Gaza, la sfida di immaginare un futuro
La tregua a Gaza è appesa a un filo. La fase 2 del piano di pace imposto (fortunatamente) da Trump rappresenta senz’altro il tassello più difficile da incastrare. Da una parte, infatti, Hamas sta incontrando difficoltà, ampiamente annunciate, nel reperire i corpi degli ostaggi israeliani (ne restano ancora 19). Dall’altra una guerra silenziosa per il controllo della Striscia sta collezionando uccisioni e intimidazioni, perpetrate dalla stessa Hamas. Israele, come se non bastasse, continua a uccidere civili, anche se in proporzioni infinitamente ridotte rispetto a prima dell’accordo. Magra consolazione figlia dei tempi.
Sperando che l’impasse possa risolversi, si fa intanto il conto dei danni materiali, cui il processo di pace dovrebbe porre rimedio. Secondo Hamas, nella Striscia ci sono ormai 70 milioni di tonnellate di macerie, oltre a 20mila ordigni inesplosi. Basti pensare che in Ucraina, che pur sta vivendo un conflitto drammatico (iniziato oltre un anno prima rispetto a quello di Gaza), si stima che le macerie siano 6,4 milioni di tonnellate: meno di un decimo dunque di quelle prodotte nella Striscia, che pur è infinitamente più piccola del Paese slavo.
E qui si parla “solo” dei danni materiali e non delle vittime. Quasi 68mila i palestinesi morti dal 7 ottobre 2023, con i feriti che hanno superato le 170mila unità. Tra i morti almeno 20mila sono bambini. Oltre 56mila, invece, i bambini che hanno perso almeno un genitore.
ANP: “Faremo tutto ciò che è necessario per diventare uno Stato”
L’entità delle distruzioni è stata spiegata oggi dal ministro degli Esteri dell’Autorità Nazionale Palestinese. Varsen Aghabekian Shahin, cristiana di origine armena, ha infatti quantificato le necessità della ricostruzione in almeno 67 miliardi di dollari. Lo ha fatto a Napoli, nel corso della terza giornata dei Med Dialogues (organizzati dall’ISPI e dal MAECI e ospitati nella città partenopea dal 15 al 17 ottobre).
Il piano di pace “è sostenuto dai Paesi arabi e dal mondo islamico e anche perché è l’unico piano sul tavolo, non ce ne sono altri”, ha spiegato l’esponente palestinese.

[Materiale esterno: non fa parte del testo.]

(** The derived steps, with the refined task adopted when it answers the same
    reply. *)
Definition adopt_override (rework : option (string * string)) (i : iteration) : list dict * bool * bool :=
  let plain := i_rework_step i :: i_review_steps i in
  match rework with
  | None => (plain, false, false)
  | Some (task, for_reply) =>
      if String.eqb (i_triggered_by i) for_reply then
        (dset "task_source" (PStr "leader_refined") (dset "task" (PStr task) (i_rework_step i)) :: i_review_steps i,
         true, false)
      else (plain, false, true)
  end.

Definition append_review_iteration (state : dict) (plan_id : string) (max_review_rounds : Z) (review_binding : pyval)
    (rework : option (string * string)) (new_id : nat -> string) (now : string)
    : result (dict * (refusal + append_result)) :=
  _ ← (match rework with
       | Some (task, _) => raise_if (negb (valid_override task))
                             (ValueError "rework_task_override must be a validated task text")
       | None => Ok tt
       end);
  derived ← derive_review_iteration state plan_id max_review_rounds review_binding;
  match derived with
  | inl r => Ok (state, inl r)
  | inr i =>
      let '(new_steps, refined, skipped) := adopt_override rework i in
      plans ← (match dget "plans" state with PList l => Ok l | _ => Err (TypeError "plans") end);
      extended ← extend_plans plan_id new_steps plans;
      match extended with
      | None => Ok (state, inl NoPlan)
      | Some plans =>
          approvals ← (match dlookup "approvals" state with
                       | None => Ok [] | Some (PList l) => Ok l | Some _ => Err AttributeError end);
          let added := imap (fun i step => PDict (pending_approval plan_id (new_id i) now step)) new_steps in
          Ok (dset "approvals" (PList (approvals ++ added)) (dset "plans" (PList plans) state),
              inr {| ap_round := i_round i; ap_triggered_by := i_triggered_by i;
                     ap_steps := dget "step" <$> new_steps; ap_refined := refined; ap_refine_skipped := skipped |})
      end
  end.
End iteration.
Lemma validate_lease_iff l l' : validate_controller_lease l = Ok l' <-> l' = l /\ lease_ok l.
Proof.
  destruct l as [id client issued expires renewed gen].
  unfold validate_controller_lease, validate_fields, lease_ok. cbn -[_parse_timestamp String.eqb].
  unfold dget. cbn [dlookup summary String.eqb Ascii.eqb Bool.eqb lease_id client_id issued_at expires_at
    last_renewed_at generation text_of check_lease_id _client_id check_generation].
  split.
  - intros H. inv_ok. destruct (active_lease_id id || terminal_lease_id id) eqn:Hid; [|discriminate].
    destruct (client_id_form client) eqn:Hc; [|discriminate].
    destruct (gen <=? 0)%Z eqn:Hpos; [discriminate|]. inv_ok.
    repeat match goal with H : _parse_timestamp _ _ = Ok _ |- _ => apply parse_instant in H end.
    split_guards. apply orb_true_iff in Hid.
    split; [done|]. do 3 (split; [done || lia|]). eexists _, _, _; repeat (split; [eassumption|]). lia.
  - intros (-> & Hid & Hc & Hg & i & r & e & Hi & Hr & He & Hord).
    apply orb_true_iff in Hid. rewrite Hid, Hc. cbn [mbind result_bind].
    replace (gen <=? 0)%Z with false by lia. cbn [mbind result_bind].
    rewrite (parse_instant_2 _ _ _ Hi), (parse_instant_2 _ _ _ Hr), (parse_instant_2 _ _ _ He).
    cbn [mbind result_bind]. unfold raise_if.
    replace (r <? i)%Z with false by lia. replace (e <? i)%Z with false by lia.
    by replace (e <? r)%Z with false by lia.
Qed.

Lemma validate_fields_ok d l : validate_fields d = Ok l -> lease_ok l.
Proof.
  unfold validate_fields, lease_ok. intros H. inv_ok. cbn.
  unfold check_lease_id, _client_id, check_generation in *.
  repeat match goal with
  | H : match ?v with _ => _ end = Ok _ |- _ => destruct v eqn:?; try discriminate
  | H : (if ?b then _ else _) = Ok _ |- _ => destruct b eqn:?; try discriminate
  end; inv_ok.
  assert (Hts : forall v f t, _parse_timestamp v f = Ok t -> instant (text_of v) = Some t).
  { intros [] f t; try discriminate. apply parse_instant. }
  split; [by apply orb_true_iff|]. split; [done|]. split_guards. split; [lia|].
  eexists _, _, _. split; [by eapply Hts|]. split; [by eapply Hts|]. split; [by eapply Hts|]. lia.
Qed.

Lemma from_summary_ok v l : controller_lease_from_summary v = Ok (Some l) -> lease_ok l.
Proof.
  destruct v; cbn; try discriminate. destruct (keys_are _ _); [|discriminate].
  intros H. inv_ok. simplify_eq. by eapply validate_fields_ok.
Qed.

(** A lease and its persisted form. *)
Lemma from_summary_value l : lease_ok l -> controller_lease_from_summary (lease_value (Some l)) = Ok (Some l).
Proof.
  intros Hl. cbn [lease_value controller_lease_from_summary].
  replace (keys_are _LEASE_FIELDS (summary l)) with true by done.
  change (validate_fields (summary l)) with (validate_controller_lease l).
  by rewrite (proj2 (validate_lease_iff l l) (conj eq_refl Hl)).
Qed.

Lemma valid_edge_step act prev l at_ now ok :
  valid_edge act prev l at_ now = Ok ok -> instant at_ = Some now ->
  is_Some (expected_event_type act) -> ok = true -> lease_step act prev now l.
Proof.
  intros Hv Hat Hact ->. unfold valid_edge in Hv. destruct prev as [p|]; inv_ok;
    repeat match goal with H : _parse_timestamp _ _ = Ok _ |- _ => apply parse_instant in H end.
  - destruct (String.eqb_spec act "renew") as [->|].
    { split_guards. eapply step_renew; eauto; congruence || lia. }
    destruct (String.eqb_spec act "expire") as [->|].
    { split_guards. subst l. eapply step_expire; eauto. }
    destruct (String.eqb_spec act "release") as [->|].
    { split_guards. eapply step_release; eauto; congruence || lia. }
    destruct (String.eqb act "grant" || String.eqb act "takeover") eqn:Hgt; [|discriminate].
    split_guards.
    eapply (step_new act p l now); eauto; try congruence.
    match goal with H : String.eqb act "takeover" || _ = true |- _ => apply orb_true_iff in H as [H|H] end;
      split_guards; [by right|].
    apply orb_true_iff in Hgt as [Hgt|Hgt]; split_guards; [left; by split|by right].
  - split_guards. subst act. eapply step_first; eauto; congruence || lia.
Qed.

(** Only an authorised transition of the persisted lease validates, and it is a
    step of the abstract lease. *)
Lemma validate_transition_inv reg v t r :
  validate_lease_transition reg v t = Ok r ->
  r = t /\ factory t = true /\ _transition_is_authorized reg t = true
  /\ controller_lease_from_summary v = Ok (previous t)
  /\ exists l ty now, current t = Some l /\ lease_ok l /\ expected_event_type (action t) = Some ty
     /\ instant (created_at (audit_event t)) = Some now /\ event_type (audit_event t) = ty
     /\ event_id_form (event_id (audit_event t)) = true
     /\ (exists audited, (if String.eqb (action t) "expire" then previous t else Some l) = Some audited
         /\ py_eq (PDict (payload (audit_event t))) (PDict (audit_payload (action t) audited)) = true)
     /\ lease_step (action t) (previous t) now l.
Proof.
  unfold validate_lease_transition. intros H. inv_ok. split_guards.
  destruct (current t) as [c|] eqn:Hc; [|discriminate].
  match goal with H : validate_controller_lease c = Ok _ |- _ => apply validate_lease_iff in H as [-> Hl] end.
  destruct (expected_event_type (action t)) as [ty|] eqn:Hty; [|discriminate]. inv_ok.
  destruct (if String.eqb (action t) "expire" then _ else _) as [audited|] eqn:Ha; [|discriminate]. inv_ok.
  split_guards. subst.
  match goal with H : _parse_timestamp _ _ = Ok _ |- _ => apply parse_instant in H end.
  split; [done|]. split; [done|]. split; [done|].
  split; [done|]. eexists c, _, _. split; [done|]. split; [done|]. split; [done|].
  split; [eassumption|]. split; [done|]. split; [done|]. split; [by exists audited|].
  eapply valid_edge_step; eauto.
Qed.
Lemma stop_workflow_Ok doc turns i status reason blocker w e : reason <> "" ->
  _stop_workflow doc run_id turns i status reason blocker w = Ok e ->
  exists doc' r, e = Stopped doc' r /\ stopped_record r.
Proof.
  unfold _stop_workflow. intros Hne ([doc' r] & Hu & [= <-])%bind_Ok. exists doc', r. split; [done|].
  apply update_workflow_run_Ok in Hu as (rows & _ & old & -> & _). split.
  - rewrite changed_run_get by done. unfold dupdate. cbn [foldl fst snd]. by rewrite !dget_dset.
  - exists reason. split; [|done]. rewrite changed_run_get by done. unfold dupdate. cbn [foldl fst snd].
    by rewrite !dget_dset.
Qed.

(** The turns after a step that goes on, against the turns before it: step [n]
    is completed, with its handoff, and no other step's turn is touched. *)
Definition advanced (n : Z) (turns turns' : list pyval) : Prop :=
  (exists d, has_turn n d turns' /\ dget "status" d = PStr "completed")
  /\ forall m d, m <> n -> has_turn m d turns -> has_turn m d turns'.

Lemma record_step_reply_Ok doc turns i n agent_id reply w s : turn_of (PInt n) turns = Ok (Some i) ->
  _record_step_reply run_id doc turns i n agent_id reply w = Ok s ->
  (exists d, has_turn n d (rs_turns s) /\ dget "status" d = dget "status" reply)
  /\ (forall m d, m <> n -> has_turn m d turns -> has_turn m d (rs_turns s)).
Proof.
  intros Hi. unfold _record_step_reply.
  intros (text & _ & ([doc1 rc] & _ & (h & _ & ([doc2 r] & _ & Hs)%bind_Ok)%bind_Ok)%bind_Ok)%bind_Ok.
  ok_subst Hs.
  cbn [rs_turns]. set (turn := dupdate _ (dpop _ _)).
  assert (Hstep : py_eq (dget "step" turn) (PInt n) = true).
  { unfold turn. rewrite dget_dupdate_absent by absent. rewrite dget_dpop by done.
    destruct (turn_of_Some _ _ _ Hi) as (d & Hd & Hs). unfold turn_at. by rewrite Hd. }
  split.
  - exists turn. split.
    + destruct (put_turn_here n (Some i) turn turns Hi Hstep) as [H1 H2]. by exists i.
    + unfold turn, dupdate. cbn [foldl fst snd]. by rewrite !dget_dset.
  - intros m d Hne Hm. by apply (put_turn_other n m (Some i) turn turns d).
Qed.

Lemma after_reply_Next s i reply w s' : after_reply run_id s i reply w = Ok (Next s') ->
  s' = s /\ dget "status" reply = PStr "completed".
Proof.
  unfold after_reply. destruct (py_eq _ _) eqn:E; [intros [= <-]; split; [done|by apply py_eq_str]|].
  intros H. apply stop_workflow_Ok in H as (doc' & r & [=] & _). case_match; done.
Qed.

(** Step [n] has its turn at index [i]; no other step's turn was touched. *)
Definition opened (n : Z) (turns turns' : list pyval) (i : nat) : Prop :=
  turn_of (PInt n) turns' = Ok (Some i) /\ forall m d, m <> n -> has_turn m d turns -> has_turn m d turns'.

Lemma put_turn_opened n existing turn turns turns' i : turn_of (PInt n) turns = Ok existing ->
  py_eq (dget "step" turn) (PInt n) = true -> put_turn existing turn turns = (turns', i) -> opened n turns turns' i.
Proof.
  intros He Ht Hp. destruct (put_turn_here n existing turn turns He Ht) as [H1 _].
  pose proof (fun m d => put_turn_other n m existing turn turns d He Ht) as H2. rewrite Hp in H1, H2. by split.
Qed.

Definition ends_well (n : Z) (turns : list pyval) (e : step_end) : Prop :=
  match e with Next s => advanced n turns (rs_turns s) | Stopped _ r => stopped_record r end.

Lemma stop_ends_well n turns0 doc turns i status reason blocker w e : reason <> "" ->
  _stop_workflow doc run_id turns i status reason blocker w = Ok e -> ends_well n turns0 e.
Proof. intros Hne (doc' & r & -> & Hr)%stop_workflow_Ok; done. Qed.

Lemma filed_ends_well doc n turns turns' i agent_id reply w e : opened n turns turns' i ->
  (s ← _record_step_reply run_id doc turns' i n agent_id reply w; after_reply run_id s i reply w) = Ok e ->
  ends_well n turns e.
Proof.
  intros [Hi Ho] (s & Hs & He)%bind_Ok. destruct e as [s'|doc' r].
  - apply after_reply_Next in He as [-> Hst]. destruct (record_step_reply_Ok _ _ _ _ _ _ _ _ Hi Hs) as [(d & Hd & Hsd) Hm].
    split; [exists d; split; [done|congruence]|auto].
  - unfold after_reply in He. destruct (py_eq _ _); [done|].
    eapply stop_ends_well; [|exact He]. case_match; done.
Qed.

Lemma step_field_dupdate items turn v : Forall (fun kv => kv.1 <> "step") items ->
  dget "step" turn = v -> dget "step" (dupdate items turn) = v.
Proof. intros Hi <-. by apply dget_dupdate_absent. Qed.

Lemma existing_step n existing turns turn : turn_of (PInt n) turns = Ok existing ->
  py_eq (dget "step" turn) (PInt n) = true ->
  py_eq (dget "step" (match existing with Some i => turn_at i turns | None => turn end)) (PInt n) = true.
Proof.
  intros He Ht. destruct existing as [i|]; [|done]. destruct (turn_of_Some _ _ _ He) as (d & Hd & Hs).
  unfold turn_at. by rewrite Hd.
Qed.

“Quello che serve è un cessate il fuoco sostenibile che consenta all’Autorità Nazionale Palestinese di realizzare il piano […] Faremo tutto ciò che necessario per diventare uno Stato come gli altri del mondo e se gli Stati Uniti vogliono essere parte di questo processo devono iniziare ad avere un maggiore coinvolgimento con il governo palestinese”, ha aggiunto.
“Continueremo a fare pressione e a fornire sostegno affinché il resto del mondo riconosca la Palestina, perché è la cosa giusta da fare. Se il mondo sostiene davvero il diritto internazionale, se crede nella sua applicazione universale, senza differenze tra Nord e Sud, tra religioni diverse, allora non può non riconoscere la Palestina”, ha proseguito il ministro.
“Viviamo sotto occupazione da quasi sette decenni. Abbiamo sopportato enormi sofferenze”, ha poi denunciato l’esponente palestinese.